Data records:
|---|

Example timeout_once_witness :
  let n' := (HandleNodeAllocationRequest (example_oracle 5500) example_running).1.1 in
  (exists time message, FindStatusCondition (Conditions n') Provisioned =
     Some (mkCondition Provisioned ConditionFalse TimedOut message time 0)) /\
  HardwareOperationStartTime n' = None /\ ObservedGeneration n' = Generation n' /\
  checkHardwareTimeout 9000 n' = NotTimedOut /\
  (Provisioned = Provisioned -> DetermineAction n' = FSMNoop).
Proof. apply (timeout_once (example_oracle 5500) example_running Provisioned 9000); reflexivity. Defined.

(** A configuration that failed, in an object that still carries a start time. *)
Definition example_failed : NAR :=
  mkNAR 2 7 None false 1 6
    [mkCondition Provisioned ConditionTrue Completed "Created" 50 0;
     mkCondition Configured ConditionFalse Failed "no" 100 0] (Some 100) [] true.

Example InProgress_keeps_start_time_witness :
  HardwareOperationStartTime
    (apply_status_condition 9000 7 Configured InProgress ConditionFalse "retry" example_failed) = Some 100.
Proof. apply InProgress_keeps_start_time; [reflexivity|right; reflexivity]. Defined.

|---|

## EXERCISE
How many of the lines above include the string "reflexivity"? Answer with the number only.

## EXERCISE RESULT
2